(Items from a data source)
● ● ● ● ● ● ●
(* ===== verification/AuthOauth.v ===== *)
(** Login through an OAuth provider: [services/auth/internal/handler/oauth]
    ([start.go], [callback.go], [jwks.go]) and the providers of
    [services/auth/internal/service/oauth] ([oauth.go], [github/api.go],
    [github/github.go], [google/api.go], [google/google.go]). *)

From S2P Require Import Prelude GoStr Sha256 GoCodec HttpUtil Scope Services AuthModels AuthStore.
From S2P Require Import AuthOrgStore AuthService AuthSession.

(** * Definitions *)

(** ** [service/oauth/oauth.go] *)
Record UserInfo := mkUserInfo {
  ui_ProviderID : string;
  ui_Email : string;
  ui_DisplayName : string;
  ui_AvatarURL : string
}.

(** The [Provider] interface: the authorization URL of a state, and the
    exchange of a code for access token, refresh token and user. *)
Record Provider := mkProvider {
  AuthURL : string -> string;
  Exchange : string -> option (string * string * UserInfo)
}.

(** The OAuth2 client library with a provider's configuration: the URL of a
    state, and the tokens for a code. *)
Record OAuth2Config := mkOAuth2Config {
  AuthCodeURL : string -> string;
  ExchangeCode : string -> option (string * string)
}.

(** An HTTP response to a GET: the status and the decoded JSON body, [None] for
    a body that does not decode; no response at all is [None]. *)
Definition decoded {T} (resp : option (Z * option T)) : option T :=
  match resp with
  | Some (status, v) => if decide (status <> StatusOK) then None else v
  | None => None
  end.

(** ** [service/oauth/github] *)
Module Github.

Record userResponse := mkUserResponse {
  ur_ID : Z;
  ur_Login : string;
  ur_Name : string;
  ur_Email : string;
  ur_AvatarURL : string
}.

Record emailResponse := mkEmailResponse {
  er_Email : string;
  er_Primary : bool;
  er_Verified : bool
}.

(** The two endpoints, by access token. *)
Record Api := mkApi {
  userEndpoint : string -> option (Z * option userResponse);
  emailEndpoint : string -> option (Z * option (list emailResponse))
}.

Definition apiGet {T} (endpoint : string -> option (Z * option T)) (token : string) : option T :=
  decoded (endpoint token).

Definition fetchPrimaryEmail (api : Api) (accessToken : string) : option string :=
  match apiGet (emailEndpoint api) accessToken with
  | None => None
  | Some emails =>
      Some (match List.find (fun e => er_Primary e && er_Verified e) emails with
            | Some e => er_Email e
            | None => ""
            end)
  end.

Definition fetchUser (api : Api) (accessToken : string) : option UserInfo :=
  match apiGet (userEndpoint api) accessToken with
  | None => None
  | Some user =>
      let email := if decide (ur_Email user = "") then default "" (fetchPrimaryEmail api accessToken)
                   else ur_Email user in
      let displayName := if decide (ur_Name user = "") then ur_Login user else ur_Name user in
      Some (mkUserInfo (FormatInt (ur_ID user)) email displayName (ur_AvatarURL user))
  end.

Definition Exchange_ (cfg : OAuth2Config) (api : Api) (code : string) : option (string * string * UserInfo) :=
  match ExchangeCode cfg code with
  | None => None
  | Some (access, _) =>
      match fetchUser api access with
      | None => None
      | Some user => Some (access, "", user)
      end
  end.

Definition New (cfg : OAuth2Config) (api : Api) : Provider := mkProvider (AuthCodeURL cfg) (Exchange_ cfg api).

End Github.

(** ** [service/oauth/google] *)
Module Google.

Record userInfoResponse := mkUserInfoResponse {
  gr_Sub : string;
  gr_Email : string;
  gr_EmailVerified : bool;
  gr_Name : string;
  gr_Picture : string
}.

Definition fetchUser (userInfoEndpoint : string -> option (Z * option userInfoResponse)) (accessToken : string) :
    option UserInfo :=
  match decoded (userInfoEndpoint accessToken) with
  | None => None
  | Some info => Some (mkUserInfo (gr_Sub info) (gr_Email info) (gr_Name info) (gr_Picture info))
  end.

Definition Exchange_ (cfg : OAuth2Config) (api : string -> option (Z * option userInfoResponse)) (code : string) :
    option (string * string * UserInfo) :=
  match ExchangeCode cfg code with
  | None => None
  | Some (access, refresh) =>
      match fetchUser api access with
      | None => None
      | Some user => Some (access, refresh, user)
      end
  end.

Definition New (cfg : OAuth2Config) (api : string -> option (Z * option userInfoResponse)) : Provider :=
  mkProvider (AuthCodeURL cfg) (Exchange_ cfg api).

End Google.

Module AuthOauth.
Import AuthStore Token Helpers.

Definition StatusFound : Z := 302.
Definition StatusBadGateway : Z := 502.

Definition errUnsupportedProvider : string := "unsupported provider".
Definition errMissingCodeOrState : string := "missing code or state".
Definition errInvalidState : string := "invalid or expired state".
Definition errStateMismatch : string := "state provider mismatch".
Definition errOAuthExchangeFailed : string := "oauth exchange failed".

Record Handler := mkHandler {
  providers_ : gmap string Provider;
  tokenSvc : Token.Service;
  sessionMaxAge : Z;
  encSvc : Encryption.Service;
  frontendURL : string;
  jwksKID : string
}.

(** ** [jwks.go] *)
Record JWKSKey := mkJWKSKey {
  KeyType : string;
  Curve : string;
  Use_ : string;
  KeyID : string;
  PublicKey : string
}.

Definition JWKS (h : Handler) : Resp (list JWKSKey) :=
  Reply StatusOK [mkJWKSKey "OKP" "Ed25519" "sig" (jwksKID h)
                    (Base64.RawURL_EncodeToString (publicKey (tokenSvc h)))].

(** ** [start.go] *)
Definition generateState : M World (option string) :=
  b <- rand_read 32 ;;
  ret (Sha256.hex <$> b).

(** A redirect is the response with the URL handed to [http.Redirect]. *)
Definition Start (h : Handler) (r : Request) : M World (Resp (WithCookies string)) :=
  let provider := URLParam r "provider" in
  match providers_ h !! provider with
  | None => ret (Fail StatusBadRequest errUnsupportedProvider)
  | Some p =>
      let redirectURI := URLQuery r "redirect_uri" in
      let redirectURI := if decide (redirectURI = "") then frontendURL h else redirectURI in
      s <- generateState ;;
      match s with
      | None => ret (Fail StatusInternalServerError ErrInternal)
      | Some state =>
          now <- time_now ;;
          try _ <- insert_stmt (CreateOAuthState state provider redirectURI (now + minutes 10))
            catch e => ret (Fail StatusInternalServerError ErrInternal) ;;
          ret (Reply StatusFound (mkWithCookies [] (AuthURL p state)))
      end
  end.

(** ** [callback.go] *)
Definition resolveUser (provider : string) (info : UserInfo) : M World (option User) :=
  identity <- query (GetOAuthIdentity provider (ui_ProviderID info)) ;;
  match identity with
  | Ok identity =>
      try user <- query (GetUserByID (oi_UserID identity)) catch e => ret None ;;
      ret (Some user)
  | Err ErrNoRows =>
      byEmail <- (if decide (ui_Email info <> "") then query (GetUserByEmail (ui_Email info))
                  else ret (Err ErrNoRows)) ;;
      match byEmail with
      | Ok user =>
          try _ <- insert_stmt (CreateOAuthIdentity
                     (mkCreateOAuthIdentityParams (u_ID user) provider (ui_ProviderID info) (Some (ui_Email info))
                        (Some (ui_DisplayName info)) (Some (ui_AvatarURL info)) None None None))
            catch e => ret None ;;
          ret (Some user)
      | Err ErrNoRows =>
          let '(firstName, lastName) :=
            match SplitN2 " " (ui_DisplayName info) with
            | Some (a, b) => (a, b)
            | None => (ui_DisplayName info, "")
            end in
          try user <- insert_stmt (CreateUser (ui_Email info) (bool_decide (ui_Email info <> ""))
                        (text_opt firstName) (text_opt lastName) (text_opt (ui_AvatarURL info)))
            catch e => ret None ;;
          try _ <- insert_stmt (CreateOAuthIdentity
                     (mkCreateOAuthIdentityParams (u_ID user) provider (ui_ProviderID info) (text_opt (ui_Email info))
                        (text_opt (ui_DisplayName info)) (text_opt (ui_AvatarURL info)) None None None))
            catch e => ret None ;;
          ret (Some user)
      | Err _ => ret None
      end
  | Err _ => ret None
  end.

Section Handlers.
Context `{UUIDCodec} `{Jwt} `{NetAddr} `{Encryption.AEAD}.

(** An OAuth token is stored encrypted; an absent one as NULL. *)
Definition encrypt_token (h : Handler) (token : string) : M World (result Encryption.EncError (option string)) :=
  if decide (token <> "") then
    try c <- AuthEncryption.Encrypt (encSvc h) token catch e => ret (Err e) ;;
    ret (Ok (Some c))
  else ret (Ok None).

Definition storeOAuthTokens (h : Handler) (provider : string) (info : UserInfo) (accessToken refreshToken : string) :
    M World unit :=
  try encAccess <- encrypt_token h accessToken catch e => ret tt ;;
  try encRefresh <- encrypt_token h refreshToken catch e => ret tt ;;
  do exec (UpdateOAuthTokens provider (ui_ProviderID info) encAccess encRefresh None) ;;
  ret tt.

Definition issueTokensAndRedirect (h : Handler) (r : Request) (user : User) (redirectURI : string) :
    M World (option (WithCookies string)) :=
  try session <- SessionSvc.Create (sessionMaxAge h) (u_ID user) r "" catch e => ret None ;;
  g <- GenerateRefreshToken ;;
  match g with
  | None => ret None
  | Some refreshTok =>
      now <- time_now ;;
      try _ <- insert_stmt (CreateRefreshToken (u_ID user) (se_ID session) (Hash refreshTok)
                              (now + refreshTTL (tokenSvc h)))
        catch e => ret None ;;
      t <- IssueAccessToken (tokenSvc h)
             (mkAccessTokenParams (uuid_text (u_ID user)) (u_Email user) (AuthSession.buildFullName user)
                AuthSession.no_org [] false) ;;
      match t with
      | None => ret None
      | Some accessJWT =>
          ret (Some (mkWithCookies
            [AuthSession.setRefreshCookie r (Raw refreshTok) (refreshTTL (tokenSvc h));
             AuthSession.setAccessCookie r accessJWT (accessTTL (tokenSvc h))] redirectURI))
      end
  end.

Definition dq : string := String (Ascii.ascii_of_nat 34) "".

Definition Callback (h : Handler) (r : Request) : M World (Resp (WithCookies string)) :=
  let provider := URLParam r "provider" in
  match providers_ h !! provider with
  | None => ret (Fail StatusBadRequest errUnsupportedProvider)
  | Some p =>
      let code := URLQuery r "code" in
      let state := URLQuery r "state" in
      if bool_decide (code = "") || bool_decide (state = "") then ret (Fail StatusBadRequest errMissingCodeOrState)
      else
        try oauthState <- exec (GetAndDeleteOAuthState state)
          catch e => ret (Fail StatusBadRequest errInvalidState) ;;
        if decide (os_Provider oauthState <> provider) then ret (Fail StatusBadRequest errStateMismatch)
        else match Exchange p code with
        | None => ret (Fail StatusBadGateway errOAuthExchangeFailed)
        | Some (accessToken, refreshOAuthToken, userInfo) =>
            u <- resolveUser provider userInfo ;;
            match u with
            | None => ret (Fail StatusInternalServerError ErrInternal)
            | Some user =>
                do storeOAuthTokens h provider userInfo accessToken refreshOAuthToken ;;
                mfa <- query (GetMFASettings (u_ID user)) ;;
                if match mfa with Ok m => ms_TotpEnabled m | Err _ => false end then
                  t <- IssueMFAChallengeToken (tokenSvc h) (uuid_text (u_ID user)) ;;
                  match t with
                  | None => ret (Fail StatusInternalServerError ErrInternal)
                  | Some challengeToken =>
                      ret (Reply StatusFound (mkWithCookies []
                        (os_RedirectUri oauthState +:+ "?mfa_required=true&mfa_token=" +:+ challengeToken)))
                  end
                else
                  t <- issueTokensAndRedirect h r user (os_RedirectUri oauthState) ;;
                  match t with
                  | None => ret (Fail StatusInternalServerError ErrInternal)
                  | Some resp =>
                      do Audit.Log (Audit.mkLogParams None (Some (u_ID user)) Audit.ActionUserLogin "" None (Some r)
                           (Some ("{" +:+ dq +:+ "provider" +:+ dq +:+ ":" +:+ dq +:+ provider +:+ dq +:+ "}"))) ;;
                      ret (Reply StatusFound resp)
                  end
            end
        end
  end.

End Handlers.
End AuthOauth.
● ● ● ● ● ● ●
All lines from the beginning of the entries through the line marked "[github/github.go], [google/api.go], [google/google.go])." are to be output exactly; nothing else belongs in the answer.

▸ **WRITTEN RESPONSE**:
(* ===== verification/AuthOauth.v ===== *)
(** Login through an OAuth provider: [services/auth/internal/handler/oauth]
    ([start.go], [callback.go], [jwks.go]) and the providers of
    [services/auth/internal/service/oauth] ([oauth.go], [github/api.go],
    [github/github.go], [google/api.go], [google/google.go]). *)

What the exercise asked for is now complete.